AT&T on Tuesday posted a $12.7 billion loss, its third straight quarterly decline, largely owing to a big drop in the value of its cable business.
The quarterly net loss was $3.49 a share. A year earlier, Ma Bell lost $191 million, or 10 cents a share.
During the quarter, the carrier wrote down the value of its AT&T Broadband unit by $13.1 billion. The company is selling that business to Comcast.
The charge is effectively a bookkeeping matter and doesn't involve cash, but it does reflect the extent to which AT&T overpaid for its cable assets during a buying spree at the height of the late 1990s bull market.

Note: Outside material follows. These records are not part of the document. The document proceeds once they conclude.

(** * Change detection by content fingerprint: the [watch] package

    A shallow embedding of [watch.go] (package [watch] of falun/watch) and of
    the file-backed target, followed by the properties of the manual poll
    ([Updated]), of the diff routine ([targetDiff]), of the byte comparison
    ([byteSliceMatch]) and of the tick handling of the loop started by
    [OnInterval].

    Conventions.
    - A Go [[]byte] is a [list byte]; the nil slice is [[]] (the code only
      ever takes [len] of a slice and indexes it, so nil and empty agree).
    - A Go [error] is an [option string]: [None] is [nil], [Some msg] is an
      error whose [Error()] text is [msg].
    - A run-time panic is the [None] of an outer [option].
    - [Content()] reads the outside world; the world it sees at a call is an
      explicit argument of that call. *)

From Stdlib Require Import ZArith List Bool Lia.
From Stdlib Require Import Strings.Ascii Strings.String Strings.Byte.
Import ListNotations.

Local Open Scope Z_scope.

Definition bytes := list byte.
Definition error := option string.

(* ------------------------------------------------------------------ *)
(** ** [crypto/md5]

    [md5.Sum] belongs to the Go standard library; it is written out here
    after RFC 1321 so that digests can be computed.  32-bit words are [Z]
    with the wrap-around explicit. *)

Module MD5.

Definition wrap32 (x : Z) : Z := x mod 2 ^ 32.
Definition add32 (x y : Z) : Z := wrap32 (x + y).
Definition not32 (x : Z) : Z := Z.lxor x 0xffffffff.
Definition rotl32 (x c : Z) : Z :=
  Z.lor (wrap32 (Z.shiftl x c)) (Z.shiftr x (32 - c)).

Definition F (b c d : Z) : Z := Z.lor (Z.land b c) (Z.land (not32 b) d).
Definition G (b c d : Z) : Z := Z.lor (Z.land b d) (Z.land c (not32 d)).
Definition H (b c d : Z) : Z := Z.lxor (Z.lxor b c) d.
Definition I (b c d : Z) : Z := Z.lxor c (Z.lor b (not32 d)).

(** T[i] = floor (2^32 * |sin (i + 1)|). *)
Definition T : list Z :=
  [ 0xd76aa478; 0xe8c7b756; 0x242070db; 0xc1bdceee;
    0xf57c0faf; 0x4787c62a; 0xa8304613; 0xfd469501;
    0x698098d8; 0x8b44f7af; 0xffff5bb1; 0x895cd7be;
    0x6b901122; 0xfd987193; 0xa679438e; 0x49b40821;
    0xf61e2562; 0xc040b340; 0x265e5a51; 0xe9b6c7aa;
    0xd62f105d; 0x02441453; 0xd8a1e681; 0xe7d3fbc8;
    0x21e1cde6; 0xc33707d6; 0xf4d50d87; 0x455a14ed;
    0xa9e3e905; 0xfcefa3f8; 0x676f02d9; 0x8d2a4c8a;
    0xfffa3942; 0x8771f681; 0x6d9d6122; 0xfde5380c;
    0xa4beea44; 0x4bdecfa9; 0xf6bb4b60; 0xbebfbc70;
    0x289b7ec6; 0xeaa127fa; 0xd4ef3085; 0x04881d05;
    0xd9d4d039; 0xe6db99e5; 0x1fa27cf8; 0xc4ac5665;
    0xf4292244; 0x432aff97; 0xab9423a7; 0xfc93a039;
    0x655b59c3; 0x8f0ccc92; 0xffeff47d; 0x85845dd1;
    0x6fa87e4f; 0xfe2ce6e0; 0xa3014314; 0x4e0811a1;
    0xf7537e82; 0xbd3af235; 0x2ad7d2bb; 0xeb86d391 ].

Sales slid 6 percent to $12.1 billion from $13.3 billion. The key culprit once again was consumer long-distance, a business that's steadily deteriorated over the last five years. Sales sank nearly 22 percent to $2.91 billion.
Excluding one-time items, AT&T earned an adjusted 7 cents a share, up from 4 cents a year earlier. It was expected to earn 3 cents, according to the consensus of analysts surveyed by Thompson Financial/First Call.
In the past few years, the decline in the long-distance business has accelerated amid intensified competition, falling prices and reduced demand.
The entry of the Baby Bells into the long-distance market, as well as customer reliance on new technologies such as e-mail and wireless communications, have steadily chipped away at the market share and profits of traditional market leaders such as AT&T.
Still, results of the No. 1 U.S. long-distance carrier did show some stabilization. The sharp decline in consumer long-distance eased slightly
AT&T also indicated that it's benefiting from difficulties at rival carriers such as WorldCom, which on Sunday filed the largest U.S. bankruptcy claim ever.
"AT&T Business is encouraged by signs of 'flight to quality,'" Chief Executive C. Michael Armstrong said in a statement.
The day before, WorldCom CEO John Sidgmore insisted that the No. 2 long-distance carrier has lost few major customers since the revelation last month that the carrier hid $3.85 billion in expenses.
Still, sales in AT&T's corporate-services division dipped 3.8 percent to $6.74 billion. Data and Internet revenue rose, but not enough to offset a decline in business voice sales.
At AT&T Broadband, sales rose 10 percent to $2.53 billion, adjusted for discontinued businesses. The cable unit is seen as the most attractive part of the company's operations.
On an unadjusted basis, sales actually fell 1.5 percent, as 115,000 basic-cable customers canceled service. The company cited tough competition, seasonal disconnects and increased apartment vacancies in some markets.
Looking ahead, AT&T largely stuck to its previous financial guidance for the rest of the year.